Its not just ordinary citizens who have an axe to grind. “He came from Moscow, and was pretty aggressive with regard to regional political and business elites,” said Nikolai Petrov, an expert on regional affairs at the Carnegie Moscow Center. The size and timing of the protest – not long before Boos’ first term as governor ends in September 2010 – may indicate that the organizers had powerful backers, suggested Petrov. “A massive demonstration of this scale would only be possible if some members of the regional political elite are participating in or at least backing it,” he said.

Petrov did not elaborate on what form such “inspiration” from members of the political elite might have taken, but it is a charge Doroshok denies. “There might be political clans in United Russia, but we had no contact with them. We just raised economic questions, and people came to protest. It was entirely about social and economic policies,” he said.

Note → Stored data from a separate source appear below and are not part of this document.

(* ===== verification/KvRun.v ===== *)
(** * KvRun: durability and admission over whole runs *)

From S2P Require Import Prelude Schema Composite Ordered Kv KvWriter KvDedup KvReplay KvStore KvMutate KvProps KvWatch KvRetain KvReopen.

(** ** Runs *)

Record KvRequest := mkRequest {
  rq_now : Z; rq_id : OperationId; rq_fp : Hash; rq_durable : bool;
  rq_witnesses : list NativeStageWitness; rq_mutations : list NativeMutation
}.

Section run.
Context {D : Type} `{RedbLaws D}.
Context (env : KvEnv) (blake3_hash : list byte → Hash).

Definition fresh_link : WriterLink :=
  mkLink (WriterBudget_new MAX_PENDING_WRITES (writer_queue_max_bytes env)) []
         MAX_PENDING_WRITES true.

(** A store just opened, with its writer waiting. *)
Definition started (st : Store) (d : D) : KvSystem D := mkSystem st fresh_link Receiving d [].

Definition request_step (rq : KvRequest) (s : KvSystem D) :
    result NativeMutationError NativeCommit * KvSystem D :=
  let '(res, (st, l)) :=
    native_mutate env (rq_now rq) (rq_id rq) (rq_fp rq) (rq_durable rq) (rq_witnesses rq)
      (rq_mutations rq) (sy_store s, sy_link s) in
  (res, mkSystem st l (sy_phase s) (sy_db s) (sy_replies s)).

(** The jobs a step has queued, each with the store it belongs to. *)
Definition queued_since (s s' : KvSystem D) : list (WriteJob * Store) :=
  map (λ j, (j, sy_store s'))
    (drop (length (wl_queue (sy_link s))) (wl_queue (sy_link s'))).

(** [run st0 d0 n h s]: from a store opened on [d0], [n] calls and any number of
    writer steps lead to [s], and [h] are the jobs queued on the way. *)
Inductive run (st0 : Store) (d0 : D) : nat → list (WriteJob * Store) → KvSystem D → Prop :=
| run_started : run st0 d0 0 [] (started st0 d0)
| run_request n h s rq :
    run st0 d0 n h s →
    wf_request blake3_hash (rq_now rq) (rq_id rq) (rq_fp rq) (rq_witnesses rq) (rq_mutations rq) →
    let s' := (request_step rq s).2 in
    run st0 d0 (S n) (h ++ queued_since s s') s'
| run_writer n h s s' : run st0 d0 n h s → writer_step s = Some s' → run st0 d0 n h s'.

Either way, the obvious antipathy toward Boos on behalf of a large portion of the Kaliningrad public and his failure to prevent the largest anti-government demonstration has raised questions about his political future. The president’s envoy to the North Western Federal District flew to the region on Sunday, swiftly followed by a high-ranking delegation from United Russia. An apparent attempt by Boos to assuage the protestors by suggesting to put an “against all” option on electoral ballots, released in a statement on Monday, was quickly stamped on by the party leadership. Boos’ office retracted it and the Untied Russia denied such a suggestion had even been made (“it’s expensive and leads nowhere,” wrote Boos in a retraction posted on the United Russia Web site).

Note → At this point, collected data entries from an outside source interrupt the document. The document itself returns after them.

(** The counters a new pair of slots leaves. *)
Lemma new_slots_ok p slots c a rs ss s1 s2 p' :
  Pool_ok limits p rs ss →
  (∀ e, slots !! e = let n := slots_at (pp_slots p) e + (if decide (c = e) then 1 else 0)
                              + (if decide (a = e) then 1 else 0) in
                     if decide (n = 0) then None else Some n) →
  (∀ e, slots_at (pp_slots p) e + (if decide (c = e) then 1 else 0)
        + (if decide (a = e) then 1 else 0) <= Z.max 0 (cl_handles_per_endpoint limits)) →
  new_slots p slots c a = (s1, s2, p') →
  Pool_ok limits p' rs (s1 :: s2 :: ss) ∧ pp_pairs p' = pp_pairs p
  ∧ pp_active_pairs p' = pp_active_pairs p
  ∧ pp_reserved_window_bytes p' = pp_reserved_window_bytes p.
Proof using.
  intros [H1 H2 H3 H4 H5 H6 H7 H8 H9] Hslots Hlim. unfold new_slots. intros [= <- <- <-].
  assert (Hno : ∀ x, pp_next p <= x → pp_slots p !! x = None ∧ count x ss = 0).
  { intros x Hx. destruct (H3 x Hx) as [_ Hc]. specialize (H2 x).
    destruct (pp_slots p !! x) as [[]|]; [lia|done]. }
  destruct (Hno (pp_next p)) as [N1 C1]; [lia|]. destruct (Hno (pp_next p + 1)) as [N2 C2]; [lia|].
  assert (Hat : ∀ e, slots_at (<[pp_next p + 1 := (a, 1)]> (<[pp_next p := (c, 1)]> (pp_slots p))) e
    = slots_at (pp_slots p) e + (if decide (c = e) then 1 else 0) + (if decide (a = e) then 1 else 0)).
  { intros e. rewrite slots_at_insert_ne by (rewrite lookup_insert_ne by lia; done).
    by rewrite slots_at_insert_ne. }
  split_and!; [|done..].
  split; cbn [pp_pairs pp_slots pp_next pp_endpoint_slots pp_active_pairs pp_reserved_window_bytes]; try done.
  - intros x. destruct (decide (x = pp_next p + 1)) as [->|]; [|destruct (decide (x = pp_next p)) as [->|]].
    + rewrite lookup_insert_eq, count_cons_ne, count_cons_eq by lia. lia.
    + rewrite lookup_insert_ne, lookup_insert_eq, count_cons_eq, count_cons_ne by lia. lia.
    + rewrite !lookup_insert_ne, !count_cons_ne by done. apply H2.
  - intros x Hx. destruct (H3 x ltac:(lia)). split; [done|]. rewrite !count_cons_ne by lia. done.
  - intros e. rewrite Hat. apply Hslots.
  - intros e. rewrite Hat. apply Hlim.
Qed.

All that may make him political toast. But his future is in the hands of President Dmitry Medvedev, rather than the voters of Kaliningrad (the abolition of gubernatorial elections in 2004 was another of the grievances voiced on Saturday), and Boos has so far been a rising star in the United Russia fold. “He’s strongly supported by United Russia, and there were rumors that there might be a job for him in Moscow if Mayor Yuri Luzhkov is replaced,” said Petrov. “The question is whether and how he can reach an agreement with the protestors and avoid a repetition, and above all, avoid creating a precedent for taking to the streets against unpopular governors.”

February 3, 2010
Russia profile: Outdated Paperwork

http://www.russiaprofile.org/page.php?pageid=Politics&articleid=a1265223859


Comment by Alexander Arkhangelsky
Special to RIA Novosti

With the Arrival of the Apple iPad and Other Electronic Readers, Re-Opening the Baikal Cellulose Paper Mill Seems Absurd



The decision to put the paper and pulp mill at Lake Baikal back in operation, which has led many people to pen their signatures on letters of protest, makes one remember the past and think about the future. In the past we have heard all the arguments that cellulose production is safe for the environment and that people need the jobs it creates. But our future seems to be going further away from needing paper and into a realm that our country is yet to contemplate.

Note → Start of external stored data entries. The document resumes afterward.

Lemma reset_all_calm e reason hs f : calm f (reset_all e reason hs f).
Proof.
  revert f. induction hs as [|h hs IH]; intros f; [apply calm_refl|].
  eapply calm_trans; [apply reset_calm|apply IH].
Qed.

Lemma reset_links e h reason f :
  ch_native_links (native_reset e h reason f).2
  = match ch_native_links f !! (e, h) with
    | Some l => delete (peer_of l) (delete (e, h) (ch_native_links f))
    | None => ch_native_links f
    end.
Proof.
  unfold native_reset. destruct (ch_native_links f !! (e, h)) as [l|]; [|done]. cbn [snd set_pool ch_native_links].
  destruct (_ !! le_peer_endpoint l), (_ !! _); try done.
  exact (proj1 (quiet_fields _ _ (quiet_send_terminal _ _ _))).
Qed.

Lemma cancel_all_links e reason ids f : ch_native_links (cancel_all e reason ids f) = ch_native_links f.
Proof.
  revert f. induction ids as [|id ids IH]; intros f; [done|].
  change (cancel_all e reason (id :: ids) f) with (cancel_all e reason ids (native_cancel_connect e id reason f)).
  rewrite IH. unfold native_cancel_connect. destruct (_ !! id) as [p|]; [|done]. destruct (_ && _); [done|].
  cbn [foldl]. destruct (quiet_fields _ _ (quiet_abort_side id reason (abort_side id reason
    (set_native_pending (delete id (ch_native_pending f)) f) (pc_connector_endpoint p, pc_connector_side p))
    (pc_listener_endpoint p, pc_listener_side p))) as [-> _].
  by destruct (quiet_fields _ _ (quiet_abort_side id reason
    (set_native_pending (delete id (ch_native_pending f)) f) (pc_connector_endpoint p, pc_connector_side p))) as [-> _].
Qed.

Lemma reset_pending e h reason f : ch_native_pending (native_reset e h reason f).2 = ch_native_pending f.
Proof.
  unfold native_reset. destruct (ch_native_links f !! (e, h)) as [l|]; [|done]. cbn [snd set_pool ch_native_pending].
  destruct (_ !! le_peer_endpoint l), (_ !! _); try done.
  exact (proj1 (proj2 (quiet_fields _ _ (quiet_send_terminal _ _ _)))).
Qed.

Lemma reset_all_pending e reason hs f : ch_native_pending (reset_all e reason hs f) = ch_native_pending f.
Proof. revert f. induction hs as [|h hs IH]; intros f; [done|]. cbn. unfold reset_all in IH. by rewrite IH, reset_pending. Qed.

(** No end on the list survives, and no link is new. *)
Lemma reset_all_links e reason hs f k l :
  ch_native_links (reset_all e reason hs f) !! k = Some l →
  ch_native_links f !! k = Some l ∧ (k.1 = e → k.2 ∉ hs).
Proof.
  revert f. induction hs as [|h hs IH]; intros f Hk.
  { split; [exact Hk|]. intros _. apply not_elem_of_nil. }
  change (reset_all e reason (h :: hs) f) with (reset_all e reason hs (native_reset e h reason f).2) in Hk.
  apply IH in Hk as [Hk Hnot]. rewrite reset_links in Hk.
  destruct (ch_native_links f !! (e, h)) as [m|] eqn:Em.
  - apply lookup_delete_Some in Hk as [_ Hk]. apply lookup_delete_Some in Hk as [Hne Hk].
    split; [done|]. intros He [Hh|Hh]%elem_of_cons; [|by apply Hnot]. destruct k as [k1 k2]. cbn in *. congruence.
  - split; [done|]. intros He [Hh|Hh]%elem_of_cons; [|by apply Hnot]. destruct k as [k1 k2]. cbn in *. congruence.
Qed.

Definition remove_listeners (hs : list Z) (f : ChannelFabric) : ChannelFabric :=
  foldl (λ f h, remove_listener h f) f hs.

Lemma remove_listener_others h f :
  ch_native_pending (remove_listener h f) = ch_native_pending f
  ∧ ch_native_links (remove_listener h f) = ch_native_links f
  ∧ ch_native_endpoints (remove_listener h f) = ch_native_endpoints f
  ∧ ch_lanes (remove_listener h f) = ch_lanes f
  ∧ ch_listeners (remove_listener h f) = delete h (ch_listeners f).
Proof.
  unfold remove_listener. destruct (ch_listeners f !! h) as [l|] eqn:El; [done|].
  by rewrite delete_id.
Qed.

Lemma remove_listeners_core hs f : Fabric_core f → Fabric_core (remove_listeners hs f).
Proof. revert f. induction hs as [|h hs IH]; intros f Hc; [done|]. apply IH. by apply remove_listener_core. Qed.

Lemma remove_listeners_others hs f :
  ch_native_pending (remove_listeners hs f) = ch_native_pending f
  ∧ ch_native_links (remove_listeners hs f) = ch_native_links f
  ∧ ch_native_endpoints (remove_listeners hs f) = ch_native_endpoints f
  ∧ ch_lanes (remove_listeners hs f) = ch_lanes f
  ∧ ∀ h, ch_listeners (remove_listeners hs f) !! h
         = if decide (h ∈ hs) then None else ch_listeners f !! h.
Proof.
  revert f. induction hs as [|x hs IH]; intros f.
  { by split_and!. }
  destruct (IH (remove_listener x f)) as (H1 & H2 & H3 & H4 & H5).
  destruct (remove_listener_others x f) as (E1 & E2 & E3 & E4 & E5).
  change (remove_listeners (x :: hs) f) with (remove_listeners hs (remove_listener x f)).
  split_and!; try congruence. intros h. rewrite H5, E5.
  destruct (decide (h ∈ hs)); [by rewrite decide_True by by right|].
  destruct (decide (h = x)) as [->|].
  - rewrite lookup_delete_eq. by rewrite decide_True by by left.
  - rewrite lookup_delete_ne by done. rewrite decide_False; [done|]. rewrite elem_of_cons. tauto.
Qed.

(** ** Closing a listener, unregistering an endpoint *)

Section closing.
Context `{HashOrder}.

Lemma elem_of_hash_iter {K A} `{Countable K} (m : gmap K A) k x : (k, x) ∈ hash_iter m ↔ m !! k = Some x.
Proof using ML. rewrite hash_iter_perm. apply elem_of_map_to_list. Qed.

Lemma elem_of_hash_keys {K A B} `{Countable K} (m : gmap K A) (P : K * A → Prop) `{∀ x, Decision (P x)}
    (g : K * A → B) b :
  b ∈ map g (filter P (hash_iter m)) ↔ ∃ k x, m !! k = Some x ∧ P (k, x) ∧ g (k, x) = b.
Proof using ML.
  rewrite list_elem_of_fmap. setoid_rewrite list_elem_of_filter. split.
  - intros ([k x] & -> & HP & Hin%elem_of_hash_iter). eauto.
  - intros (k & x & Hx & HP & <-). exists (k, x). by rewrite elem_of_hash_iter.
Qed.

Lemma close_listener_ok e h g f : Fabric_ok f → Fabric_ok (native_close_listener e h g f).2.
Proof using ML.
  intros Hok. unfold native_close_listener. destruct (ch_listeners f !! h) as [l|] eqn:El; [|done].
  destruct (Z.eqb_spec (li_endpoint l) e) as [<-|]; [|done]. cbn [negb]. destruct (negb _); [done|]. cbn [snd].
  set (ids := map fst _). set (f1 := remove_listener h f).
  destruct (remove_listener_others h f) as (E1 & E2 & E3 & E4 & E5). fold f1 in E1, E2, E3, E4, E5.
  pose proof Hok as [Hc Ho Hoff].
  assert (Hc1 : Fabric_core f1) by by apply remove_listener_core.
  pose proof (cancel_all_calm (li_endpoint l) Native_NotFound ids f1) as [C1 C2 C3].
  assert (Hids : ∀ id, id ∈ ids ↔ ∃ p, ch_native_pending f !! id = Some p ∧ pc_listener_handle p = h).
  { intros id. unfold ids. rewrite elem_of_hash_keys. cbn. naive_solver. }
  split.
  - by apply cancel_all_core.
  - intros x m. rewrite C1, C2, E3, E5. intros [_ Hm]%lookup_delete_Some. by apply (Ho x).
  - intros id p Hp. rewrite cancel_all_pending, E1 in Hp.
    + destruct (decide (id ∈ ids)) as [|Hn]; [done|]. destruct (Hoff id p Hp) as (m & Hm & ?).
      exists m. rewrite C1, E5, lookup_delete_ne; [done|]. intros Heq. apply Hn, Hids. eauto.
    + intros x q (q' & Hq' & Hh)%Hids Hq. rewrite E1, Hq' in Hq. injection Hq as <-.
      destruct (Hoff x q' Hq') as (m & Hm & Hme & _). right. congruence.
Qed.

(** The state [unregister_native_endpoint] leaves, part by part. *)
Record unregistered (e : Z) (f f' : ChannelFabric) : Prop := {
  ur_core : Fabric_core f';
  ur_endpoints : ch_native_endpoints f' = delete e (ch_native_endpoints f);
  ur_listeners h : ch_listeners f' !! h
    = (l ← ch_listeners f !! h; if decide (li_endpoint l = e) then None else Some l);
  ur_pending id : ch_native_pending f' !! id
    = (p ← ch_native_pending f !! id;
       if decide (pc_connector_endpoint p = e ∨ pc_listener_endpoint p = e) then None else Some p);
  ur_links k l : ch_native_links f' !! k = Some l →
    ch_native_links f !! k = Some l ∧ k.1 ≠ e ∧ le_peer_endpoint l ≠ e;
  ur_registry_ids : ch_next_registry_id f' !! e = None
}.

In the days of my literary youth, when writers were at war with each other, there were two key points that everyone agreed on, both the Westernizers and the Slavophiles, the anti-Semites and the sons (and daughters) of Zion, the successful and those who have been pushed to the sidelines, the Soviets and the anti-Soviets. There was the diversion of the northern rivers away from Siberia to Uzbekistan and beyond. And there was the threat posed to Lake Baikal by the paper producing mill.

No matter how much the authorities tried to convince the public that, once reversed, the northern rivers would unite the country with their irrigative force without any harm being done to the inhabitants of Siberia, nobody believed them. And no matter how hard they tried to convince the intelligentsia that cellulose production is completely safe, nobody listened. But everyone listened to the writer Valentin Rasputin who defended Baikal, and the writer Sergey Zalygin who was irreconcilably opposed to the turning of the rivers.

Back then, nobody thought that the battle over the Siberian rivers and the great Baikal had anything to do with politics – that just seemed too preposterous. But this fight over nature was merely a rehearsal for the orchestra; it was a mild expression of the people’s brewing discontent with everything from the omnipotence of the Communist Party of the Soviet Union to the distributive economy. The fact that the system shuddered and recoiled, and the Soviet ministers were forced to hear out the environmental activists and conjure up excuses, look for compromises, pull back and give up, pointed to an inner weakness that would soon lead to the system’s speedy demise. 

Thankfully, today nobody brings up the Siberian rivers anymore, except for Mayor Yuri Luzhkov who some time ago called for the old project to be brought back, and for a rejection of dissident stereotypes. But who listens to Luzhkov beyond Moscow’s ring road, except maybe Ukraine? Now the cellulose mill is making headlines once again, and the arguments in favor of putting it back in operation are all too familiar. The first claim is that Baikal is clean. Nobody is polluting it anymore, many years have passed; nowadays waste is filtered and does little harm. The second claim is that people need to work somewhere. We cannot take potential jobs away from the local inhabitants. The ecology is important, but salaries are salaries.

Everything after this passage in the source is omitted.